Vacation Science

 - by KitchenPantryScientist

Our recent family vacation to South Dakota reminded us that you find science wherever you go…

A ten-hour drive to the Black Hill went by fairly quickly with a requisite break at the Corn Palace, followed by a few highway rest stops featuring “Beware of Snakes” signs. We listened to Johnny Cash as flat corn fields made way for streaks of gray in grassy hills, sawtooth badlands in the distance and eventually misty mountains, black with pines. Wild turkeys and deer greeted us on the outskirts of the Custer State Park as we made our way into the foothills.

At the Mammoth site in Hot Springs, a guide taught us about spearfish shale, sinkholes and erosion while we stared into red and yellow rock littered with the bones of mammoths, ancient camels and a rare short faced bear. It seems that the majority of the victims of the ancient sinkhole were teenage males mammoths. After the tour, the kids dug in a grid for replicas of bones, experiencing first hand how paleontologists extract ancient bones.
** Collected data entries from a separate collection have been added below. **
(* ===== verification/ApplicationInterface.v ===== *)
(** * The handles of a running application

    [crates/bombay/src/application/interface.rs]: the external actors, clients and
    senders that an [ApplicationHandle] establishes from the address source of its
    application, the association of an exported actor, and the request that shuts the
    root down ([ApplicationLifecycle]).

    Clones of a handle share the address source and the root, so their calls are one
    sequence on the host's state and the counter ([handle_run]); what actors allocate
    in between is a call of its own.  The reply mailbox, its observation and entity
    references are parameters.  Families, retirement observations and the cleanup of
    an export are read through other components. *)

From S2P Require Import Prelude Driver Host LocalIngress LocalEnvironment Endpoint ApplicationWork.

(** ** The host *)

(** The reply mailboxes: a channel with its capacity, and one cell of admission for
    each mailbox; [complete] of the observe module may resume the panic of a waker. *)
Class ExternalHost `{!LocalTypes} (R : Type) := {
  TerminationPublisher : Type;
  reply_channel : MailboxCapacity → World → World * (ControlSender * Owner * MailboxRef * Consumer);
  reply_admission : MailboxRef → Communication World Owner Consumer Empty_set (User Addr R);
  termination_pair : World → World * (TerminationPublisher * TerminationObservation);
  complete_normal : TerminationPublisher → Async Panic World ()
}.

(** [EntityRef::admit_from]. *)
Class EntityTarget `{!LocalTypes} (E M Refusal : Type) :=
  admit_from : E → Addr → M → Async Panic World (Result () Refusal).

Section interface.
Context {TY : LocalTypes} {M Publisher : Type} {EH : EndpointHost M Publisher}.
Context {R : Type} {XH : ExternalHost R}.
Context {E Refusal : Type} `{!EntityTarget E M Refusal}.
Context (addr : MailAddr → Addr).
Implicit Types (w : World) (next : ApplicationAddresses) (address : MailAddr) (capacity : MailboxCapacity).

(** ** Data *)

(** [EstablishedRecipient]: the reference [ExtractLocalEndpoint] finds in it, with
    the application whose addresses it was launched with. *)
Record EstablishedRecipient := {
  established : ActorRef;
  application : option nat
}.

Variant ExternalActorError := Allocation (reason : AllocationRejection).
Variant ExportError := UnownedTarget | Export_Endpoint (cause : ExternalActorError).

Record ExternalActor := {
  ext_address : MailAddr;
  ext_recipient : EstablishedRecipient;
  ext_mailbox : MailboxRef;
  ext_control_liveness : ControlSender;
  ext_receiver : Consumer;
  ext_termination : option TerminationPublisher
}.

(** The targets [ExternalTarget] seals. *)
Variant Target := Target_Actor (recipient : EstablishedRecipient) | Target_Entity (entity : E).

Record ApplicationClient (T : Type) := { client_target : T; caller : ExternalActor }.
Record ApplicationSender (T : Type) := { sender_target : T; sender_address : MailAddr }.
Arguments client_target {_}.
Arguments caller {_}.
Arguments sender_target {_}.
Arguments sender_address {_}.

Record ApplicationHandle := {
  root : EstablishedRecipient;
  allocated_by : nat;
  client_capacity : MailboxCapacity
}.
(** * Social controller (src/controllers/social.ts): feed, explore and
      post/connection mutations over the Post and User collections.

    The handlers are embedded as functions from the request and the
    database contents to a response and the new database contents.  The
    document store is modelled as far as the handlers use it: find by id,
    update of one document, the aggregation stages of the feed query and
    the find/sort/limit chain of the explore query. *)

From stdpp Require Import base tactics option list strings sorting.
From Stdlib Require Import ZArith Lia.

Set Default Proof Using "Type".

(** ** JavaScript values the handlers compute with *)

Module Js.

(** A number as the handlers see it: [NaN], or an integer value.  Page
    indexes, page sizes and counts are integers; they are taken in the
    range where doubles are exact. *)
Inductive num : Type :=
| NaN
| Num (z : Z).

#[global] Instance num_eq_dec : EqDecision num.
Proof. solve_decision. Defined.

(** [Number(v)] of a query field that is absent ([undefined]) or holds
    an integer. *)
Definition Number (v : option Z) : num :=
  match v with
  | None => NaN
  | Some z => Num z
  end.

(** [a * b] *)
Definition mul (a b : num) : num :=
  match a, b with
  | Num x, Num y => Num (x * y)
  | _, _ => NaN
  end.

(** [a + b] on numbers *)
Definition add (a b : num) : num :=
  match a, b with
  | Num x, Num y => Num (x + y)
  | _, _ => NaN
  end.

(** [a > b]: false as soon as one side is [NaN]. *)
Definition gt (a b : num) : bool :=
  match a, b with
  | Num x, Num y => bool_decide (y < x)%Z
  | _, _ => false
  end.

(** Truthiness, as tested by [if (v)] and by [v || d]. *)
Class Truthy (A : Type) := truthy : A → bool.

(** [0] and [NaN] are falsy, every other number is truthy. *)
#[global] Instance num_truthy : Truthy num := λ n,
  match n with
  | NaN => false
  | Num z => bool_decide (z ≠ 0%Z)
  end.

(** [null]/[undefined] is falsy; an object (a document) is truthy. *)
#[global] Instance nullable_truthy {A} : Truthy (option A) := λ v,
  match v with
  | None => false
  | Some _ => true
  end.

(** An array is an object: truthy, also when empty. *)
#[global] Instance array_truthy {A} : Truthy (list A) := λ _, true.

(** [a || d] *)
Definition or {A} `{Truthy A} (a d : A) : A :=
  if truthy a then a else d.

(** A route parameter: [undefined] when the segment is absent, else the
    string; [null] is listed because the explore handler compares with
    it. *)
Inductive param : Type :=
| Undefined
| Null
| Str (s : string).

(** [v !== null] *)
Definition strict_ne_null (v : param) : bool :=
  match v with
  | Null => false
  | _ => true
  end.

(** The separator [,] of the tag lists (code point 44). *)
Definition comma : Ascii.ascii := Ascii.ascii_of_nat 44.

(** [s.split(sep)] for a one-character separator: always at least one
    piece, the empty string splits into one empty piece. *)
Fixpoint split (sep : Ascii.ascii) (s : string) : list string :=
  match s with
  | EmptyString => [EmptyString]
  | String c r =>
      if decide (c = sep) then EmptyString :: split sep r
      else match split sep r with
           | h :: t => String c h :: t
           | [] => [String c EmptyString]
           end
  end.

(** [arr.includes(x)] *)
Definition includes (x : string) (arr : list string) : bool :=
  bool_decide (x ∈ arr).

(** [arr.push(x)] *)
Definition push {A} (arr : list A) (x : A) : list A := arr ++ [x].

(** [arr.forEach(body)] where [body] updates an accumulator *)
Definition forEach {A S} (arr : list A) (body : S → A → S) (s : S) : S :=
  fold_left body arr s.

End Js.

(** ** Documents and collections *)

(** An entry of a post's [comments]: [{ userId, comment }]. *)
Record Comment : Type := mkComment {
  c_userId : string;
  c_comment : string
}.

#[global] Instance Comment_eq_dec : EqDecision Comment.
Proof. solve_decision. Defined.

(** What an update call resolves to: a result object. *)
Record UpdateResult : Type := mkUpdateResult {
  n : nat;
  nModified : nat;
  ok : nat
}.

#[global] Instance update_result_truthy : Js.Truthy UpdateResult := λ _, true.

Module Post.

(** Modelled from the spec: the Post schema (models/Post) is not among
    the sources.  Fields as the spec's data model lists them and as the
    feed query projects them; ids are strings, as the handlers compare
    them with the route's [userId : string]. *)
Record doc : Type := mk {
  _id : string;
  userId : string;
  textContent : option string;
  imageContent : option string;
  tags : list string;
  likes : list string;
  comments : list Comment;
  donatable : bool;
  createdAt : Z;
  updatedAt : Z
}.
On a Buffalo Safari in Custer State Park, we got up close and personal (in the safety of a park jeep) with bison, pronghorn antelope, and prairie dogs. Our driver captivated us with stories of buffalo charges and we learned that researchers recently discovered that the dramatic drop in the park’s elk population is the result of the increased mountain lion (cougar) population and their taste for baby elk. I couldn’t resist asking about bubonic plague (carried by fleas and sometimes found in prairie dog colonies) and chronic wasting disease (prion disease) in the elk. Luckily, neither are a problem. The kids asked question after question about the animals in the park.

Quartz, granite and mica sparkled along the sides of the trails as we climbed over boulders and hiked around lakes.

We followed the gorgeous Needles Highway to the monumental faces of Mount Rushmore on a gusty, hazy day. The wind brought traces of smoke from a distant fire -and the science of combining winding roads with sensitive inner ears brought on a bout of motion sickness in the back seat.


On a horseback ride in Custer State Park, the beautiful scenery was marred only by dust kicked up from this summer’s drought and the occasional rusty corpses of trees killed by pine beetles. Heading home, we took a detour into the Badlands National Park and stood in front of a carved landscape standing testament to the power of water, wind and time.

What science did you find on your vacation?